Thursday, September 8, 2011

The Horde (Yannick Dahan & Benjamin Rocher, 2009)

Made it considerably less far into this, my second foray into French as the only movies I'm watching. Begins as a cop revenge movie, only to have the police hit squad out for revenge bungle so badly that half of them die in the opening sequence. I presume, once the zombies show up sufficiently, that cops and crooks will have to work together in an attempt to survive. Unfortunately, I only made it twenty minutes into the proceedings. The film showed no flair for tension nor any decent idea of how to shoot a frightening action scene. The first zombie that shows up enters with a flurry of quick cutting and semi-hilariously sped-up footage. Benny Hill meets George Romero. Throw in a little extraneous close-ups of gnawing flesh and you have a film that feels mostly like incompetent pandering. The only halfway interesting character in the film is one of the first to die, and the rest seem to have no personality. This wouldn't be a huge deal, as Assault on Precinct 13, which the film is obviously modeled after, has characters who are closer to archtypes than people. But that movie had John Carpenter. This is probably the most superficial thing I've written for this blog, but there honestly isn't much to say. If one expects a cops vs robbers vs zombies movie to have a lot to say about real human life, one is probably going to be disappointed. I wasn't even expecting that and I still managed to be too quickly bored to contine.

36th Precinct (Olivier Marchal, 2004)

The first in my experiment to watch almost exclusively French movies for the rest of the year (exceptions will be: movies seen in the theatre and when I feel like it). Though, to be fair, I haven't actually even finished it and am not sure that I will. I watched half of it before going out to a late dinner last night and have not yet had the will to resume it. It begins somewhat interestingly -- a kind of mood piece in which the viewer is thrown into a series of scenes that don't quite add up to a story. Police parties, heists, violence, political intrigue. Each scene almost seems to exist for itself, for the emotion it generates and for the piece of law enforcement that it represents. Later on, however, it's difficult to tell if this ambiguity is intentional or simply the result of poor plotting. It seems difficult to believe that the same person who would have intentionally crafted these sequences would have agreed to a scene in which an officer who has just filed for transfer and has X days until he leaves would be shot in slow motion while the main character yells NOOOOOOOOOOOO (or, since it is a French movie, NOOOOOOOOOOONNN).

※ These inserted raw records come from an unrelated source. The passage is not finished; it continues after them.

(** ** Lemmas: dirlink() *)

(** iput() when the inode is not to be freed. *)
Lemma iput_keep s st h V k ip i Q :
  txn s st h V k -> k_itable s !! ip = Some i -> (i_ref i =? 1) && i_valid i && (i_nlink i =? 0) = false ->
  (forall s', txn s' st h V k -> op_step s s' -> k_itable s' = alter (upd_i_ref (fun n => n - 1)) ip (k_itable s) -> Q tt s') ->
  wp (iput ip) Q s.
Proof.
  intros Ht Hi Hc HQ. pose proof Ht as (bl & P & Ht'). unfold iput.
  apply wp_bind, wp_acquire; [apply Ht', not_elem_of_nil|].
  apply wp_bind. eapply wp_get_entry; [exact Hi|]. rewrite Hc. cbn [when]. unfold upd_inode. wp_steps.
  wp_rel; [apply Ht'|]. set (s' := resync _ _).
  assert (E : s' ≡ upd_k_itable (alter (upd_i_ref (fun n => n - 1)) ip) s) by (unfold s'; keq).
  assert (Hs : op_step s s').
  { etrans; [apply (op_step_itable (alter (upd_i_ref (fun n => n - 1)) ip))|by apply op_step_keq]. }
  apply HQ; [|done|apply (keq_k_itable _ _ E)].
  eapply (txn_keep Cache s); [done|done|apply (keq_k_bcache _ _ E)|apply (keq_k_log _ _ E)].
Qed.

(** The entry that dirlink() uses: the first free one, else a new one at the end. *)
Definition dir_slot (V : Z -> list Z) (i : inode) : Z :=
  match List.find (fun k => de_inum (dirent_at V i k) =? 0) (seqZ 0 (i_size i / 16)) with
  | Some k => k
  | None => i_size i / 16
  end.

Lemma dir_slot_spec V i :
  0 <= i_size i -> 0 <= dir_slot V i <= i_size i / 16 /\
  (forall y, 0 <= y < dir_slot V i -> de_inum (dirent_at V i y) <> 0) /\
  (dir_slot V i < i_size i / 16 -> de_inum (dirent_at V i (dir_slot V i)) = 0).
Proof.
  intros Hs. unfold dir_slot.
  pose proof (find_first (fun k => de_inum (dirent_at V i k) =? 0) 0 (i_size i / 16)) as Hf.
  destruct (List.find _ _) as [x|].
  - destruct Hf as (Hx & Hz%Z.eqb_eq & Hb). split; [lia|]. split; [|done]. intros y Hy.
    specialize (Hb y Hy). by apply Z.eqb_neq in Hb.
  - split; [zdm|]. split; [|intros; lia]. intros y Hy. specialize (Hf y). rewrite Z.add_0_l in Hf.
    by apply Z.eqb_neq, Hf.
Qed.

Lemma dirlink_search s st h V k dp d Q :
  txn s st h V k -> (size h < 3)%nat -> k_itable s !! dp = Some d -> inode_wf (k_sb s) st V d ->
  dir_ok V d -> file_unheld V d h ->
  (forall s', txn s' st h V k -> op_step s s' -> k_itable s' = k_itable s -> Q (16 * dir_slot V d) s') ->
  wp (loop (S (S (Z.to_nat (i_size d / 16)))) (dirlink_body dp) 0) Q s.
Proof.
  intros Ht Hh Hd Hwf Hdir Hun HQ. pose proof Hdir as [Hty Hal Hno]. pose proof Hno as [Hsz _].
  destruct (dir_slot_spec V d) as (Hr & Hbef & Hat); [lia|].
  eapply (wp_loop (fun off s1 => exists j, off = 16 * j /\ 0 <= j <= dir_slot V d /\
      txn s1 st h V k /\ op_step s s1 /\ k_itable s1 = k_itable s)
    (fun off => Z.to_nat ((i_size d - off) / 16))).
  2:{ exists 0. split_and!; try done. lia. }
  2:{ zdm. }
  intros off s1 (j & -> & Hj & Ht1 & Hs1 & I1). unfold dirlink_body.
  apply wp_bind. eapply wp_get_entry; [by rewrite I1|]. destruct (Z.ltb_spec (16 * j) (i_size d)) as [Hlt|Hge].
  2:{ apply wp_ret. replace j with (dir_slot V d) by zdm. by apply HQ. }
  apply wp_bind. eapply read_dirent_spec; [exact Ht1|done|by rewrite I1|by rewrite (op_step_sb _ _ Hs1)|done|done|zdm|].
  intros s2 Ht2 Hs2 I2. destruct (Z.eqb_spec (de_inum (dirent_at V d j)) 0) as [E0|E0]; apply wp_ret.
  - replace j with (dir_slot V d).
    + apply HQ; [done|by etrans|congruence].
    + destruct (Z.lt_ge_cases j (dir_slot V d)) as [Hl|]; [|lia]. exfalso. apply (Hbef j); [lia|done].
  - split; [|zdm]. assert (Hlt' : j < dir_slot V d).
    { destruct (Z.lt_ge_cases j (dir_slot V d)); [done|]. exfalso. apply E0.
      replace j with (dir_slot V d) by lia. apply Hat. zdm. }
    exists (j + 1). split_and!; try done; try lia; [by etrans|congruence].
Qed.

(** What dirlink() stores. *)
Definition new_dirent (name : list Z) (inum : Z) : list Z := dirent_enc inum (nul_padded 14 name).

Lemma length_new_dirent name inum : length (new_dirent name inum) = 16%nat.
Proof.
  unfold new_dirent, dirent_enc, nul_padded. rewrite length_app, length_le_split, length_take, length_app, length_replicate. lia.
Qed.

Lemma dirlink_spec s st h V i k dp name inum Q :
  txn s st h V (7 + k) -> layout_fs (k_sb s) st -> fs_ok s st V h -> (size h < 2)%nat ->
  k_itable s !! dp = Some i -> inode_wf (k_sb s) st V i -> dir_ok V i -> file_unheld V i h ->
  unheld h (IBLOCK (i_inum i) (k_sb s)) -> dinode_ok (inode_dinode i) -> 0 <= i_inum i < sb_ninodes (k_sb s) ->
  Forall byte_ok name -> dir_find V i name = None -> 16 * dir_slot V i + 16 <= MAXFILE * BSIZE ->
  (forall V' i' tot s', writei_post (k_sb s) st V i V' i' (16 * dir_slot V i) (new_dirent name inum) 16 tot ->
     txn s' st h V' k -> op_step s s' -> k_itable s' = <[dp := i']> (k_itable s) ->
     Q (if tot =? 16 then 0 else -1) s') ->
  wp (dirlink dp name inum) Q s.
Proof.
  intros Ht Hlf Hfo Hh Hi Hwf Hdir Hun Hui Hd Hin Hb Hnone Hend HQ. pose proof Hdir as [Hty Hal Hno].
  pose proof Hno as [Hsz _]. destruct (dir_slot_spec V i) as (Hr & _ & _); [lia|].
  unfold dirlink. apply wp_bind. eapply (dirlookup_spec s st h V _ dp i); try done; [lia| |].
  2:{ intros j Hj. by rewrite Hnone in Hj. }
  intros _ s1 Ht1 Hs1 I1. pose proof (op_step_sb _ _ Hs1) as Esb1.
  apply wp_bind. eapply wp_get_entry; [by rewrite I1|]. apply wp_bind.
  eapply (dirlink_search s1 st h V _ dp i); try done; [lia|by rewrite I1|by rewrite Esb1|].
  intros s2 Ht2 Hs2 I2. pose proof (op_step_sb _ _ Hs2) as Esb2. rewrite Esb1 in Esb2. fold (new_dirent name inum).
  assert (Ebl : blocks_left (16 * dir_slot V i) (16 * dir_slot V i + 16) = 1%nat).
  { unfold blocks_left. rewrite (proj2 (Z.ltb_lt _ _)) by lia. zdm. }
  apply wp_bind. eapply (writei_spec Cache s2 st h V i k dp); rewrite ?Esb2, ?Ebl; try done.
  - destruct Hfo. by split; rewrite Esb2.
  - by rewrite I2, I1.
  - unfold new_dirent, dirent_enc, nul_padded. apply Forall_app. split; [apply le_split_bytes|].
    apply Forall_take, Forall_app. split; [|by apply Forall_replicate].
    eapply Forall_impl; [by apply Forall_upto_nul|]. unfold byte_ok. cbn. lia.
  - zdm.
  - rewrite length_new_dirent. lia.
  - intros V' i' tot s3 Hp Ht3 Hs3 I3. apply wp_ret.
    assert (E : (if negb (tot =? 16) then -1 else 0) = (if tot =? 16 then 0 else -1)) by by destruct (tot =? 16).
    rewrite E. eapply HQ; [done|done| |by rewrite I3, I2, I1].
    etrans; [exact Hs1|]. by etrans.
Qed.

36th Precinct's about-face is easy enough to pinpoint -- it begins with a disturbing and gratuitous sex scene. Well, disturbing to me anyway. However much I complain about chinless nerds as the new male hetero cinema icons, they still can't beat the French for their fascination with plain old seriously ugly old dudes. Both Gerard Depardieu and Daniel Auteuil have wives who seem far too attractive and sexually voracious to be married to such unappealingly glum and work-obsessed men. After this we get a series of home scenes which fill in unnecessary back story elements of each officer's characters and the rest of the movie from there is content to pack on the cliches and sentiment. With over an hour left to go, I am unsure what they could introduce to bring it back from such an edge. Thus I will also be starting to indulge in another experiment: that of quitting while the quitting is good. Too often lately I have made myself suffer through a movie long after I know it won't offer anything to me.